Given the earlier example supply stack:
[D]
[N] [C]
[Z] [M] [P]
1 2 3
Applying the re-arrangement using move 3 from 1 to 3 the stack would look then as:
[D]
[N]
[C] [Z]
[M] [P]
1 2 3
Note the order of crates D, N, Z is the same. To make this work we add a new method SupplyStack named multi_move
& add another test to check new expected outcome.
impl SupplyStack {
pub fn multi_move(&mut self, mv: &Move) -> anyhow::Result<()> {
todo!()
}
}
fn part2(stack: &mut SupplyStack, moves: &[Move]) -> anyhow::Result<String> {
for m in moves {
stack.multi_move(m)?;
}
Ok(stack.top())
}
fn main() -> anyhow::Result<()> {
let (mut stack, moves) = parse(include_str!("input.txt"))?;
println!("Part 1: {}", part1(&mut stack, &moves)?);
println!("Part 2: {}", part2(&mut stack, &moves)?);
Ok(())
}
#[cfg(test)]
mod tests {
// as before
#[test]
fn check_part2() -> anyhow::Result<()> {
let (mut stack, moves) = parse(INPUT)?;
assert_eq!("MCD", part2(&mut stack, &moves)?);
Ok(())
}
}
Otherwise the same rules apply, the stacks are re-arranged by the list of moves. The idea here is to take crates from source to target stack without changing their order. One way to handle the removal of crates is to call remove a number of times, alternatively there is the drain method that takes a Range parameter to remove number of elements and returns them as a new Vec. For now we take a similar approach as in the first part by using remove & insert. The difference is the index elements are removed from.
impl SupplyStack {
pub fn multi_move(&mut self, mv: &Move) -> anyhow::Result<()> {
for index in (0..mv.num_crates as usize).rev() {
if self.stacks[mv.from - 1].len() < index {
return Err(anyhow!("Stack is smaller than the given index to remove from."));
}
let c = self.stacks[mv.from - 1].remove(index);
self.stacks[mv.to - 1].insert(0, c);
}
Ok(())
}
}
The expected outcome for the given sample input now is MCD. The test passes, but running the program via cargo run panics now.

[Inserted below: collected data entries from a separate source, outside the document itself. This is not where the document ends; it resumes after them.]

Lemma lookup_init_cells (s : state) (j : nat) :
  g_cell (init_cells s) !! j
  = (fun c =>
       (if decide (j ∈ [0; 1; 2; 3]%nat)
        then set_discharge (discharge_constant j) else id)
         ((if decide (j ∈ seq 0 N_CELLS) then init_cell else id) c))
    <$> g_cell s !! j.
Proof.
  unfold init_cells. cbn [g_cell].
  set (cells1 := foldl (fun cs i => <[i := init_cell (cell_at cs i)]> cs)
                       (g_cell s) (seq 0 N_CELLS)).
  transitivity
    (foldl (fun cs k =>
              <[k := set_discharge (discharge_constant k)
                       (default (zero_cell 0) (cs !! k))]> cs)
           cells1 [0; 1; 2; 3]%nat !! j); [reflexivity |].
  rewrite (foldl_insert_lookup
             (fun k c => set_discharge (discharge_constant k) c)
             (zero_cell 0)).
  2:{ apply NoDup_ListNoDup. repeat constructor; cbn; lia. }
  assert (cells1 !! j
          = if decide (j ∈ seq 0 N_CELLS) then init_cell <$> g_cell s !! j
            else g_cell s !! j) as ->.
  { unfold cells1, cell_at.
    apply (foldl_insert_lookup (fun _ c => init_cell c)), NoDup_seq. }
  destruct (g_cell s !! j) as [c |];
    destruct (decide (j ∈ [0; 1; 2; 3]%nat));
    destruct (decide (j ∈ seq 0 N_CELLS)); reflexivity.
Qed.

(** X18: [init_cells] zeroes the raw voltage, the temperature and the
    three flags of every cell below [N_CELLS] and stores 0x00, 0x02,
    0x04, 0x08 in the [discharge] fields of cells 0..3 (other cells keep
    theirs); it does not reset the filter: histories and averages stay as
    they were.  Run twice it changes nothing more. *)
Theorem init_cells_keeps_filter_state (s : state) :
  (forall (i : nat) (c : cell_t),
     (i < N_CELLS)%nat -> g_cell s !! i = Some c ->
     exists c' : cell_t,
       g_cell (init_cells s) !! i = Some c' /\
       voltage c' = 0 /\ temperature c' = 0 /\
       ov_flag c' = 0 /\ uv_flag c' = 0 /\ ot_flag c' = 0 /\
       samples c' = samples c /\ average_voltage c' = average_voltage c /\
       discharge c'
       = if (i <? 4)%nat then discharge_constant i else discharge c) /\
  g_highest_voltage_cell_index (init_cells s) = 0 /\
  g_lowest_voltage_cell_index (init_cells s) = 0 /\
  init_cells (init_cells s) = init_cells s.
Proof.
  split; [| split; [reflexivity | split; [reflexivity |]]].
  - intros i c Hi Hc. rewrite lookup_init_cells, Hc. cbn [fmap option_fmap option_map].
    eexists. split; [reflexivity |].
    destruct (decide (i ∈ seq 0 N_CELLS)) as [_ | Hn];
      [| exfalso; apply Hn, elem_of_seq; lia].
    destruct (decide (i ∈ [0; 1; 2; 3]%nat)) as [Hin | Hnin];
      destruct (Nat.ltb_spec i 4) as [Hlt | Hge]; cbn;
      repeat split; try reflexivity.
    + exfalso. apply list_elem_of_In in Hin. cbn in Hin. lia.
    + exfalso. apply Hnin. apply list_elem_of_In. cbn. lia.
  - assert (g_cell (init_cells (init_cells s)) = g_cell (init_cells s)) as Hc.
    { apply list_eq. intros j.
      rewrite (lookup_init_cells (init_cells s)), lookup_init_cells.
      destruct (g_cell s !! j) as [c |]; [| reflexivity].
      cbn [fmap option_fmap option_map].
      destruct (decide (j ∈ [0; 1; 2; 3]%nat));
        destruct (decide (j ∈ seq 0 N_CELLS)); reflexivity. }
    change (init_cells (init_cells s))
      with (mk_state (g_cell (init_cells (init_cells s))) (g_temps s) 0 0
              (g_discharge1 s) (g_discharge2 s) (g_bms_page s)).
    rewrite Hc. reflexivity.
Qed.

End Init.

(** ** Witnesses for the rest of the code *)

Lemma u16_averages_sagging_pack : u16_averages (g_cell sagging_pack).
Proof.
  unfold u16_averages. apply Forall_forall. intros i Hi.
  apply elem_of_scan_order in Hi.
  assert (i = 0 \/ i = 1 \/ i = 2 \/ i = 3 \/ i = 12 \/ i = 13 \/ i = 14
          \/ i = 15)%nat as Hc by lia.
  repeat (destruct Hc as [-> | Hc]); try subst i; vm_compute;
    (split; [discriminate | reflexivity]).
Qed.

Lemma u16_cell_first_reading : u16_cell (set_voltage 100 (zero_cell 4)).
Proof. split; [repeat constructor; lia | cbn; lia]. Qed.

Lemma u16_readings_steady_adc : u16_readings steady_adc.
Proof. intros i. unfold steady_adc. destruct (i =? 2)%nat; lia. Qed.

The panic message is:
thread 'main' panicked at 'removal index (is 6) should be < len (is 1)', src/main.rs:46:46
The observant reader may have spotted the problem already. When the function part2 is called with the stack variable what it receives is not the original state after parsing the input text, but rather the modified state after running part1. The variable stack has been modified inside part1 due to the &mut annotation. Applying moves has modified the given variable.

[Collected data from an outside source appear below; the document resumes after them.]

Definition set_monitor_sock (v : option nat) (s : State) : State :=
  {| _url := _url s; _ready_event := _ready_event s; _futures := _futures s;
     heap := heap s; _event_loop := _event_loop s; _context := _context s;
     _sock := _sock s; _monitor_sock := v; _recv_queue := _recv_queue s;
     _send_queue := _send_queue s; first_time := first_time s; pc := pc s;
     callbacks := callbacks s; tasks := tasks s; getters := getters s;
     sockets := sockets s; wire := wire s; delivered := delivered s;
     threads := threads s |}.

Definition set_recv_queue (v : option (list QueueItem)) (s : State) : State :=
  {| _url := _url s; _ready_event := _ready_event s; _futures := _futures s;
     heap := heap s; _event_loop := _event_loop s; _context := _context s;
     _sock := _sock s; _monitor_sock := _monitor_sock s; _recv_queue := v;
     _send_queue := _send_queue s; first_time := first_time s; pc := pc s;
     callbacks := callbacks s; tasks := tasks s; getters := getters s;
     sockets := sockets s; wire := wire s; delivered := delivered s;
     threads := threads s |}.

Definition set_send_queue (v : option (list Message)) (s : State) : State :=
  {| _url := _url s; _ready_event := _ready_event s; _futures := _futures s;
     heap := heap s; _event_loop := _event_loop s; _context := _context s;
     _sock := _sock s; _monitor_sock := _monitor_sock s;
     _recv_queue := _recv_queue s; _send_queue := v;
     first_time := first_time s; pc := pc s; callbacks := callbacks s;
     tasks := tasks s; getters := getters s; sockets := sockets s;
     wire := wire s; delivered := delivered s; threads := threads s |}.

Definition set_first_time (v : bool) (s : State) : State :=
  {| _url := _url s; _ready_event := _ready_event s; _futures := _futures s;
     heap := heap s; _event_loop := _event_loop s; _context := _context s;
     _sock := _sock s; _monitor_sock := _monitor_sock s;
     _recv_queue := _recv_queue s; _send_queue := _send_queue s;
     first_time := v; pc := pc s; callbacks := callbacks s; tasks := tasks s;
     getters := getters s; sockets := sockets s; wire := wire s;
     delivered := delivered s; threads := threads s |}.

Definition set_pc (v : RunPoint) (s : State) : State :=
  {| _url := _url s; _ready_event := _ready_event s; _futures := _futures s;
     heap := heap s; _event_loop := _event_loop s; _context := _context s;
     _sock := _sock s; _monitor_sock := _monitor_sock s;
     _recv_queue := _recv_queue s; _send_queue := _send_queue s;
     first_time := first_time s; pc := v; callbacks := callbacks s;
     tasks := tasks s; getters := getters s; sockets := sockets s;
     wire := wire s; delivered := delivered s; threads := threads s |}.

Definition set_callbacks (v : list Handoff) (s : State) : State :=
  {| _url := _url s; _ready_event := _ready_event s; _futures := _futures s;
     heap := heap s; _event_loop := _event_loop s; _context := _context s;
     _sock := _sock s; _monitor_sock := _monitor_sock s;
     _recv_queue := _recv_queue s; _send_queue := _send_queue s;
     first_time := first_time s; pc := pc s; callbacks := v;
     tasks := tasks s; getters := getters s; sockets := sockets s;
     wire := wire s; delivered := delivered s; threads := threads s |}.

Definition set_tasks (v : list Coroutine) (s : State) : State :=
  {| _url := _url s; _ready_event := _ready_event s; _futures := _futures s;
     heap := heap s; _event_loop := _event_loop s; _context := _context s;
     _sock := _sock s; _monitor_sock := _monitor_sock s;
     _recv_queue := _recv_queue s; _send_queue := _send_queue s;
     first_time := first_time s; pc := pc s; callbacks := callbacks s;
     tasks := v; getters := getters s; sockets := sockets s; wire := wire s;
     delivered := delivered s; threads := threads s |}.

Definition set_getters (v : list nat) (s : State) : State :=
  {| _url := _url s; _ready_event := _ready_event s; _futures := _futures s;
     heap := heap s; _event_loop := _event_loop s; _context := _context s;
     _sock := _sock s; _monitor_sock := _monitor_sock s;
     _recv_queue := _recv_queue s; _send_queue := _send_queue s;
     first_time := first_time s; pc := pc s; callbacks := callbacks s;
     tasks := tasks s; getters := v; sockets := sockets s; wire := wire s;
     delivered := delivered s; threads := threads s |}.

Definition set_sockets (v : list Socket) (s : State) : State :=
  {| _url := _url s; _ready_event := _ready_event s; _futures := _futures s;
     heap := heap s; _event_loop := _event_loop s; _context := _context s;
     _sock := _sock s; _monitor_sock := _monitor_sock s;
     _recv_queue := _recv_queue s; _send_queue := _send_queue s;
     first_time := first_time s; pc := pc s; callbacks := callbacks s;
     tasks := tasks s; getters := getters s; sockets := v; wire := wire s;
     delivered := delivered s; threads := threads s |}.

Therefore it's necessary to pass in the original state. One solution to solve this is to derive Clone on the SupplyStack struct and call clone on the stack variable before passing it to the part1 function.

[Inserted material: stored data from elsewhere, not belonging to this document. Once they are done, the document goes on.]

Definition batchOf (continueOnError : bool) (ops : list value) : value :=
  VObj [("operations", VArr ops); ("continueOnError", VBool continueOnError)].

Definition isNumberValue (v : value) : bool :=
  match v with VNum _ => true | _ => false end.

(** ** Schema extraction *)

(** [isRecord(value) ? value[a] ?? value[b] : undefined], where a record is
    a value that is truthy, of type object and not an array. *)
Definition metaOf (v : value) (a b : string) : value :=
  match v with
  | VObj o => nullish (getProp o a) (getProp o b)
  | _ => VUndefined
  end.

(** [Object.entries(v)] when [v] is a record, nothing otherwise.  (The
    entries come in insertion order: keys that are canonical array indices,
    which JavaScript enumerates first, are not used as property names.) *)
Definition entriesOf (v : value) : object :=
  match v with
  | VObj o => o
  | _ => []
  end.

Definition declaredProperty (kv : string * value) : BaseSchemaProperty :=
  {| prop_key := fst kv;
     prop_kind := if Js.startsWith (fst kv) "file." then KindFile else KindNote;
     prop_displayName := metaOf (snd kv) "name" "label";
     prop_valueType := metaOf (snd kv) "type" "valueType" |}.

Definition formulaProperty (kv : string * value) : BaseSchemaProperty :=
  {| prop_key := fst kv;
     prop_kind := KindFormula;
     prop_displayName := metaOf (snd kv) "name" "label";
     prop_valueType := VStr "formula" |}.

(** [Array.isArray(v) ? v.map((x) => String(x)) : undefined] *)
Definition stringsOf (v : value) : option (list string) :=
  match v with
  | VArr items => Some (map toString items)
  | _ => None
  end.

(** One entry of [views]: skipped unless it is a record. *)
Definition viewOf (view : value) : list BaseSchemaView :=
  match view with
  | VObj o =>
      [ {| view_name := toString (nullish (getProp o "name") (VStr EmptyString));
           view_type := toString (nullish (getProp o "type") (VStr "table"));
           view_limit := match getProp o "limit" with VNum n => Some n | _ => None end;
           view_order :=
             match stringsOf (getProp o "order") with
             | Some order => Some order
             | None => stringsOf (getProp o "sort")
             end;
           view_filters := getProp o "filters";
           view_description :=
             match getProp o "description" with VStr s => Some s | _ => None end |} ]
  | _ => []
  end.

Definition extractSchema (basePath : string) (spec : object) : BaseSchemaResponse :=
  let propertiesValue := getProp spec "properties" in
  let formulasValue := getProp spec "formulas" in
  let viewsValue := getProp spec "views" in
  {| schema_id := basePath;
     schema_path := basePath;
     schema_name :=
       if toBoolean (getProp spec "name") then Some (toString (getProp spec "name"))
       else None;
     schema_properties :=
       (map declaredProperty (entriesOf propertiesValue)
        ++ map formulaProperty (entriesOf formulasValue))%list;
     schema_formulas := match formulasValue with VObj o => Some o | _ => None end;
     schema_views := match viewsValue with VArr vs => flat_map viewOf vs | _ => [] end;
     schema_filters := getProp spec "filters" |}.

(** The reference that [buildRowProps] resolves for a property. *)
Definition columnRef (p : BaseSchemaProperty) : string :=
  match prop_kind p with
  | KindFormula => formulaRef (prop_key p)
  | _ => prop_key p
  end.

(** The last property of the list with the given key. *)
Definition lastWithKey (k : string) (ps : list BaseSchemaProperty) : option BaseSchemaProperty :=
  find (fun p => String.eqb (prop_key p) k) (rev ps).

(** A base with one declared property, one formula and two views. *)
Definition taskSpec : object :=
  [("properties", VObj [("status", VObj [("name", VStr "Status")]); ("file.name", VNull)]);
   ("formulas", VObj [("label", VStr "status")]);
   ("views", VArr [VObj [("name", VStr "All"); ("limit", VNum (Num.ofZ 50))];
                   VStr "ignored";
                   VObj [("type", VStr "cards"); ("sort", VArr [VStr "-status"])]])].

#[derive(Debug, Clone)] // <- Clone added
pub struct SupplyStack {
pub stacks: Vec<Vec<char>>,
}
The Clone derive works fine here, because its member stacks also can be cloned. The function parameters for part1 & part2 can be adjusted as well to take ownership of the passed SupplyStack. Then the compiler will complain when we try to pass in the same variable twice. The main function then looks like:
fn part1(mut stack: SupplyStack, moves: &[Move]) -> anyhow::Result<String> { .. }
fn part2(mut stack: SupplyStack, moves: &[Move]) -> anyhow::Result<String> { .. }
fn main() -> anyhow::Result<()> {
let (stack, moves) = parse(include_str!("input.txt"))?;
println!("Part 1: {}", part1(stack.clone(), &moves)?);
println!("Part 2: {}", part2(stack, &moves)?);
}
#[cfg(test)]
// [..]
#[test]
fn check_part1() -> anyhow::Result<()> {
let (stack, moves) = parse(INPUT)?;
assert_eq!("CMZ", part1(stack, &moves)?);
Ok(())
}
#[test]
fn check_part2() -> anyhow::Result<()> {
let (stack, moves) = parse(INPUT)?;
assert_eq!("MCD", part2(stack, &moves)?);
Ok(())
}
}
Once the test has been adjusted as well to pass in the stack variable, all tests pass.
Running the program now should return the second solution.